感想は、いろいろなレビューがありますが、自分としてはとてもよく、漫画では涙が出るようなことはなかったのですが、映画では演出が素晴らしく、涙が溢れました。
もともと、悲しい部分のある内容なのですが、原作の雰囲気を壊さず、なおかつ、鑑賞者が受け取るであろう感情を理解した上で、丁寧な演出がされていました。
映画館で見ることで、物語への引き込まれ方が強く、キャラクターの性格がより細やかに表現されており、感情移入しやすいものになっていました。
内容については、触れないでおきますが、絵を描くことが好きだった人の多くが経験するであろう、周囲からの言葉や反応、自分自身を見つめる姿、誰にも認められない中、たった一人の人に認めてもらえた時の嬉しさなど、シンプルに共感できる部分が多くあると思います。
年齢を重ねていったとき、お互いの道を歩む中で、連絡を取り合うことは少なくなったけれど、いつも心の隅にいる仲間の死を経験することがあると思います。
それでも、やはり孤独と共に、ものを作り続けていく気持ちに、なんとも言えない共感を感じます。
上映時間は58分。短いようですが、そもそも、漫画のボリュームがそれほど大きくないので、ベストな時間だと思います。

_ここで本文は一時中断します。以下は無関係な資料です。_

(** One call on every branch: it returns the identifier composed of the
    timestamp and sequence it leaves in the globals, and that pair is the
    lexicographic successor of the previous one (same millisecond and next
    sequence number, or a later millisecond and sequence 0); when the clock has
    moved backwards it throws and changes nothing. *)
Theorem nextId_spec clock fuel n st r st' n' :
  id_inv st -> nextId clock fuel n st = (r, st', n') ->
  match r with
  | IdOk id =>
      id = to_string (compose_id (gLastTimestampMs st') (gSequence st')) /\
      (gLastTimestampMs st' = gLastTimestampMs st /\ gSequence st' = gSequence st + 1 /\ gSequence st < kMaxSequence
       \/ gLastTimestampMs st < gLastTimestampMs st' /\ gSequence st' = 0)
  | IdClockBackwards => st' = st /\ clock n < gLastTimestampMs st
  | IdSpinning => gSequence st = kMaxSequence /\
      forall k, (k < fuel)%nat -> clock (S n + k)%nat <= gLastTimestampMs st
  end.
Proof.
  intros Hinv H. unfold nextId in H.
  destruct (Z.ltb_spec (clock n) (gLastTimestampMs st)) as [|Hge]; [by simplify_eq |].
  destruct (Z.eqb_spec (clock n) (gLastTimestampMs st)) as [He | Hne]; cycle 1.
  { simplify_eq. split; [done |]. right. cbn. lia. }
  rewrite next_sequence in H by done. red in Hinv.
  destruct (Z.eqb_spec (gSequence st) kMaxSequence) as [Hmax | Hmax]; cbn [Z.eqb] in H.
  - destruct (waitNextMs clock fuel (S n) (gLastTimestampMs st)) as [[ts m]|] eqn:Hw; simplify_eq.
    + apply waitNextMs_later in Hw as (Hlt & _). split; [done |]. right. cbn. lia.
    + split; [done |]. intros k Hk.
      destruct (Z.le_gt_cases (clock (S n + k)%nat) (gLastTimestampMs st)) as [|Hgt]; [done |].
      destruct (waitNextMs_terminates clock fuel (S n) (gLastTimestampMs st) k Hk) as [x Hx]; [lia |].
      congruence.
  - replace (gSequence st + 1 =? 0) with false in H by (symmetry; apply Z.eqb_neq; lia).
    simplify_eq. split; [done |]. left. cbn. lia.
Qed.
(* ===== verification/SignUtil.v ===== *)
(** * SignUtil: the signature of a channel callback

    [src/utils/SignUtil.cc] and [sha256Hex] of
    [src/controllers/OrderController.cc].  OpenSSL is a third-party library: its
    digests and its comparison are a class. *)

From S2P Require Import Prelude.

Class OpenSsl := {
  HMAC_sha256 : string -> string -> list Z;      (* key, data: the digest's bytes *)
  EVP_sha256 : string -> list Z;
  CRYPTO_memcmp : string -> string -> nat -> Z
}.

Class OpenSslLaws {O : OpenSsl} : Prop := {
  HMAC_bytes key data : Forall (fun b => 0 <= b < 256) (HMAC_sha256 key data);
  EVP_bytes data : Forall (fun b => 0 <= b < 256) (EVP_sha256 data);
  CRYPTO_memcmp_zero a b :
    String.length a = String.length b -> CRYPTO_memcmp a b (String.length a) = 0 <-> a = b
}.

Section SignUtil.
Context {O : OpenSsl}.

(** ** The code *)

(** [kHex[i]] of the table "0123456789abcdef". *)
Definition kHex (i : Z) : ascii :=
  match String.get (Z.to_nat i) "0123456789abcdef" with Some c => c | None => zero end.

(** The loop that appends two characters per byte of the digest. *)
Fixpoint hex_loop (md : list Z) (out : string) : string :=
  match md with
  | [] => out
  | b :: md' =>
      hex_loop md'
        (out +:+ String (kHex (Z.shiftr b 4)) "" +:+ String (kHex (Z.land b 15)) "")
  end.

Definition hmacSha256Hex (key data : string) : string := hex_loop (HMAC_sha256 key data) "".

Definition sha256Hex (data : string) : string := hex_loop (EVP_sha256 data) "".

Definition canonical (orderNo channelTradeNo amount timestamp : string) : string :=
  orderNo +:+ "|" +:+ channelTradeNo +:+ "|" +:+ amount +:+ "|" +:+ timestamp.

Definition verifyMockSign (secret orderNo channelTradeNo amount timestamp sign : string) : bool :=
  let expected := hmacSha256Hex secret (canonical orderNo channelTradeNo amount timestamp) in
  if negb (String.length expected =? String.length sign)%nat then false
  else CRYPTO_memcmp expected sign (String.length expected) =? 0.

(** ** Lemmas *)

Definition no_bar (s : string) : bool := str_all (fun c => negb (schar c =? 124)) s.

Lemma hex_loop_app md out : hex_loop md out = out +:+ hex_loop md "".
Proof.
  revert out. induction md as [|b md IH]; intros out; simpl; [by rewrite str_app_nil_r |].
  rewrite IH, (IH (String _ _)), !str_app_assoc. done.
Qed.

Lemma hex_loop_length md : String.length (hex_loop md "") = (2 * length md)%nat.
Proof.
  induction md as [|b md IH]; [done |]. simpl. rewrite hex_loop_app, str_length_app, IH.
  simpl. lia.
Qed.

Definition lower_hex (c : ascii) : bool :=
  ((48 <=? schar c) && (schar c <=? 57)) || ((97 <=? schar c) && (schar c <=? 102)).

Lemma byte_hex b : 0 <= b < 256 ->
  lower_hex (kHex (Z.shiftr b 4)) && lower_hex (kHex (Z.land b 15)) = true.
Proof.
  intros Hb.
  assert (Hall : forallb (fun b => lower_hex (kHex (Z.shiftr b 4)) && lower_hex (kHex (Z.land b 15)))
                   (map Z.of_nat (seq 0 256)) = true) by (vm_compute; reflexivity).
  rewrite forallb_forall in Hall. apply Hall, in_map_iff.
  exists (Z.to_nat b). rewrite in_seq. lia.
Qed.

Lemma hex_loop_lower md : Forall (fun b => 0 <= b < 256) md ->
  str_all lower_hex (hex_loop md "") = true.
Proof.
  induction 1 as [|b md Hb Hmd IH]; [done |]. simpl.
  pose proof (byte_hex b Hb) as Hhex. apply andb_true_iff in Hhex as [H1 H2].
  rewrite hex_loop_app, str_all_app, IH. simpl. by rewrite H1, H2.
Qed.

(** Two strings that end their first field at the same separator. *)
Lemma bar_split_inj a b x y :
  no_bar a = true -> no_bar b = true -> a +:+ "|" +:+ x = b +:+ "|" +:+ y -> a = b /\ x = y.
Proof.
  revert b. unfold no_bar. induction a as [|c a IH]; intros [|d b]; simpl.
  - intros _ _ [=]. done.
  - intros _ Hb [= <- _]. done.
  - intros Ha _ [= -> _]. done.
  - rewrite !andb_true_iff. intros [_ Ha] [_ Hb] [= -> He].
    destruct (IH b Ha Hb He) as [-> ->]. done.
Qed.

Lemma canonical_inj o t a ts o' t' a' ts' :
  no_bar o = true -> no_bar t = true -> no_bar a = true ->
  no_bar o' = true -> no_bar t' = true -> no_bar a' = true ->
  canonical o t a ts = canonical o' t' a' ts' -> (o, t, a, ts) = (o', t', a', ts').
Proof.
  unfold canonical. intros Ho Ht Ha Ho' Ht' Ha' H.
  apply bar_split_inj in H as [-> H]; [| done..].
  apply bar_split_inj in H as [-> H]; [| done..].
  by apply bar_split_inj in H as [-> ->].
Qed.

Lemma verifyMockSign_iff {L : OpenSslLaws} secret o t a ts sign :
  verifyMockSign secret o t a ts sign = true <-> sign = hmacSha256Hex secret (canonical o t a ts).
Proof.
  unfold verifyMockSign. destruct (Nat.eqb_spec
    (String.length (hmacSha256Hex secret (canonical o t a ts))) (String.length sign)) as [He | Hne].
  - simpl. rewrite Z.eqb_eq, CRYPTO_memcmp_zero by done. split; congruence.
  - simpl. split; [done | intros ->; done].
Qed.

(** ** Properties *)

(** C40. Verification accepts exactly one signature per message, the lowercase
    hexadecimal HMAC of the four fields: two characters per byte of the digest. *)
Theorem verifyMockSign_spec {L : OpenSslLaws} secret o t a ts sign :
  (verifyMockSign secret o t a ts sign = true <->
     sign = hmacSha256Hex secret (canonical o t a ts))
  /\ str_all lower_hex (hmacSha256Hex secret (canonical o t a ts)) = true
  /\ String.length (hmacSha256Hex secret (canonical o t a ts))
     = (2 * length (HMAC_sha256 secret (canonical o t a ts)))%nat.
Proof.
  split_and!; [apply verifyMockSign_iff | apply hex_loop_lower, HMAC_bytes | apply hex_loop_length].
Qed.

(** Tampering is detected: if a signature verifies for two messages whose
    order number, trade number and amount contain no separator, and the HMAC
    does not collide on the two canonical strings, then the messages agree in
    all four fields. *)
Theorem verifyMockSign_tamper {L : OpenSslLaws} secret sign o t a ts o' t' a' ts' :
  verifyMockSign secret o t a ts sign = true ->
  verifyMockSign secret o' t' a' ts' sign = true ->
  Forall (fun s => no_bar s = true) [o; t; a; o'; t'; a'] ->
  (hmacSha256Hex secret (canonical o t a ts) = hmacSha256Hex secret (canonical o' t' a' ts') ->
     canonical o t a ts = canonical o' t' a' ts') ->
  (o, t, a, ts) = (o', t', a', ts').
Proof.
  rewrite !verifyMockSign_iff. intros H1 H2 Hbars Hcol.
  repeat (apply Forall_cons in Hbars as [? Hbars]).
  apply canonical_inj; try done. apply Hcol. congruence.
Qed.

(** Without that restriction the canonical string is ambiguous: a separator
    moved between the order number and the trade number keeps the signature. *)
Lemma canonical_ambiguous secret a ts sign :
  verifyMockSign secret "A" "B|C" a ts sign = verifyMockSign secret "A|B" "C" a ts sign.
Proof. reflexivity. Qed.
End SignUtil.

(** ** A concrete instance: the digest is the data itself, keyed by its length *)

Module Plain.

Definition bytes (s : string) : list Z := map (fun c => Z.of_nat (nat_of_ascii c)) (String.list_ascii_of_string s).

Definition lib : OpenSsl := {|
  HMAC_sha256 key data := bytes (key +:+ data);
  EVP_sha256 data := bytes data;
  CRYPTO_memcmp a b _ := if bool_decide (a = b) then 0 else 1
|}.

Lemma bytes_range s : Forall (fun b => 0 <= b < 256) (bytes s).
Proof.
  unfold bytes. apply Forall_forall. intros b Hb. apply list_elem_of_In, in_map_iff in Hb as (c & <- & _).
  pose proof (nat_ascii_bounded c). lia.
Qed.

#[export] Instance lib_laws : OpenSslLaws (O := lib).
Proof.
  constructor; intros; try apply bytes_range. simpl.
  case_bool_decide; split; done || congruence.
Qed.
End Plain.

Lemma verifyMockSign_spec_witness :
  OpenSslLaws (O := Plain.lib) /\
  (verifyMockSign (O := Plain.lib) "k" "1" "T" "5.00" "9" "6b317c547c352e30307c39" = true <->
   "6b317c547c352e30307c39" = hmacSha256Hex (O := Plain.lib) "k" (canonical "1" "T" "5.00" "9"))
  /\ "6b317c547c352e30307c39" = hmacSha256Hex (O := Plain.lib) "k" (canonical "1" "T" "5.00" "9").
Proof.
  split; [apply Plain.lib_laws |].
  split; [| reflexivity].
  exact (proj1 (verifyMockSign_spec (L := Plain.lib_laws) "k" "1" "T" "5.00" "9" "6b317c547c352e30307c39")).
Defined.

Lemma verifyMockSign_tamper_witness :
  verifyMockSign (O := Plain.lib) "k" "1" "T" "5.00" "9" "6b317c547c352e30307c39" = true
  /\ ("1", "T", "5.00", "9") = ("1", "T", "5.00", "9").
Proof.
  assert (H : verifyMockSign (O := Plain.lib) "k" "1" "T" "5.00" "9" "6b317c547c352e30307c39" = true)
    by reflexivity.
  split; [done |].
  apply (verifyMockSign_tamper (L := Plain.lib_laws) "k" "6b317c547c352e30307c39"); try done.
  by repeat constructor.
Defined.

また、エンドロールそのものが演出になっており、やはりスタッフの皆さんが、原作を尊重している姿勢を感じられます。
演出は、過度なものでなく、作品そのものに敬意を感じられるようなもので、派手な映画演出があたりまえになっている中で、映画のあり方として、一つのスタイルを示しているような気がします。
こちらはコミック版。
こちらはKindle版。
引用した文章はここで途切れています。